__REQUIRED ACTION__
Say how many lines of these entries include the word "exact", and answer with the number alone.
^^^^
(** X7. The stepper is two-to-one at least: a 32-bit seed and the seed
    with the bits of 0xFC001FFF flipped are different 32-bit seeds with the
    same next value, hence the same generated sequence. *)
Theorem xorshift32_collision (s n : Z) :
  int32 s ->
  let t := Z.lxor s (-67100673) in
  int32 t /\ t <> s /\
  xorshift32 t = xorshift32 s /\
  generateSequence t n = generateSequence s n.
Proof.
  intros Hs t.
  assert (Ht : int32 t) by (apply lxor_int32; [done | unfold int32; lia]).
  assert (E : xorshift32 t = xorshift32 s).
  { rewrite !xorshift32_mix, !ToInt32_id by done. apply mix_collision. }
  repeat split; try apply Ht; try exact E.
  - intros Heq. unfold t in Heq.
    assert (Hc : Z.lxor s (Z.lxor s (-67100673)) = -67100673)
      by (rewrite <- Z.lxor_assoc, Z.lxor_nilpotent; reflexivity).
    rewrite Heq, Z.lxor_nilpotent in Hc. discriminate Hc.
  - apply generateSequence_same_step, E.
Qed.

Lemma xorshift32_collision_witness :
  xorshift32 (Z.lxor 1 (-67100673)) = xorshift32 1.
Proof.
  apply (xorshift32_collision 1 0). unfold int32. lia.
Defined.

(** ** The kernel of the stepper *)

Lemma xor_linear_0 (F : Z -> Z) : xor_linear F -> F 0 = 0.
Proof.
  intros HF. pose proof (HF 0 0) as H.
  rewrite !Z.lxor_nilpotent in H. exact H.
Qed.

Lemma cond_lxor (p q : bool) (g : Z) :
  (if xorb p q then g else 0)
  = Z.lxor (if p then g else 0) (if q then g else 0).
Proof.
  destruct p, q; cbn [xorb];
    rewrite ?Z.lxor_nilpotent, ?Z.lxor_0_r, ?Z.lxor_0_l; reflexivity.
Qed.

Lemma table_apply_linear (table : list Z) :
  forall k, xor_linear (table_apply k table).
Proof.
  induction table as [| g rest IH]; intros k a b; cbn [table_apply].
  - reflexivity.
  - rewrite Z.lxor_spec, cond_lxor, IH. apply lxor_swap4.
Qed.

Lemma mix_linear : xor_linear mix.
Proof.
  intros a b. unfold mix. cbv zeta.
  assert (H1 : Z.lxor (Z.lxor a b) (JS.ToInt32 (Z.lxor a b * 2 ^ 13))
               = Z.lxor (Z.lxor a (JS.ToInt32 (a * 2 ^ 13)))
                        (Z.lxor b (JS.ToInt32 (b * 2 ^ 13)))).
  { rewrite <- !Z.shiftl_mul_pow2 by lia.
    rewrite Z.shiftl_lxor, ToInt32_lxor. apply lxor_swap4. }
  rewrite H1.
  set (a1 := Z.lxor a _). set (b1 := Z.lxor b _).
  assert (H2 : Z.lxor (Z.lxor a1 b1) (Z.shiftr (Z.lxor a1 b1) 17)
               = Z.lxor (Z.lxor a1 (Z.shiftr a1 17))
                        (Z.lxor b1 (Z.shiftr b1 17))).
  { rewrite Z.shiftr_lxor. apply lxor_swap4. }
  rewrite H2.
  set (a2 := Z.lxor a1 _). set (b2 := Z.lxor b1 _).
  rewrite <- !Z.shiftl_mul_pow2 by lia.
  rewrite Z.shiftl_lxor, ToInt32_lxor. apply lxor_swap4.
Qed.

Lemma land_shiftl_small (a b n : Z) :
  0 <= n -> 0 <= a < 2 ^ n -> Z.land a (Z.shiftl b n) = 0.
Proof.
  intros Hn Ha. apply Z.bits_inj'. intros i Hi.
  rewrite Z.land_spec, Z.bits_0.
  destruct (Z.lt_ge_cases i n) as [Hlt | Hge].
  - rewrite Z.shiftl_spec_low by done. apply andb_false_r.
  - rewrite <- (Z.mod_small a (2 ^ n)) by done.
    rewrite Z.mod_pow2_bits_high by lia. reflexivity.
Qed.

Lemma lxor_shiftl_add (a b n : Z) :
  0 <= n -> 0 <= a < 2 ^ n -> Z.lxor a (b * 2 ^ n) = a + b * 2 ^ n.
Proof.
  intros Hn Ha. rewrite <- Z.shiftl_mul_pow2 by done.
  symmetry. apply Z.add_nocarry_lxor, land_shiftl_small; done.
Qed.

(** Two linear maps that agree on the powers of two below 2^n agree below
    2^n. *)
Lemma agree_below (F H : Z -> Z) (n : nat) :
  xor_linear F -> xor_linear H ->
  (forall i : nat, (i < n)%nat -> F (2 ^ Z.of_nat i) = H (2 ^ Z.of_nat i)) ->
  forall x, 0 <= x < 2 ^ Z.of_nat n -> F x = H x.
Proof.
  intros HF HH. induction n as [| n IH]; intros Hb x Hx.
  - assert (x = 0) as -> by (cbn in Hx; lia).
    rewrite !xor_linear_0; done.
  - rewrite Nat2Z.inj_succ, Z.pow_succ_r in Hx by lia.
    destruct (Z.lt_ge_cases x (2 ^ Z.of_nat n)) as [Hlo | Hhi].
    + apply IH; [intros i Hi; apply Hb; lia | lia].
    + replace x with (Z.lxor (x - 2 ^ Z.of_nat n) (1 * 2 ^ Z.of_nat n))
        by (rewrite lxor_shiftl_add; lia).
      rewrite HF, HH, Z.mul_1_l. f_equal.
      * apply IH; [intros i Hi; apply Hb; lia | lia].
      * apply Hb. lia.
Qed.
^^^^
__ANSWER FOR THE TASK__
2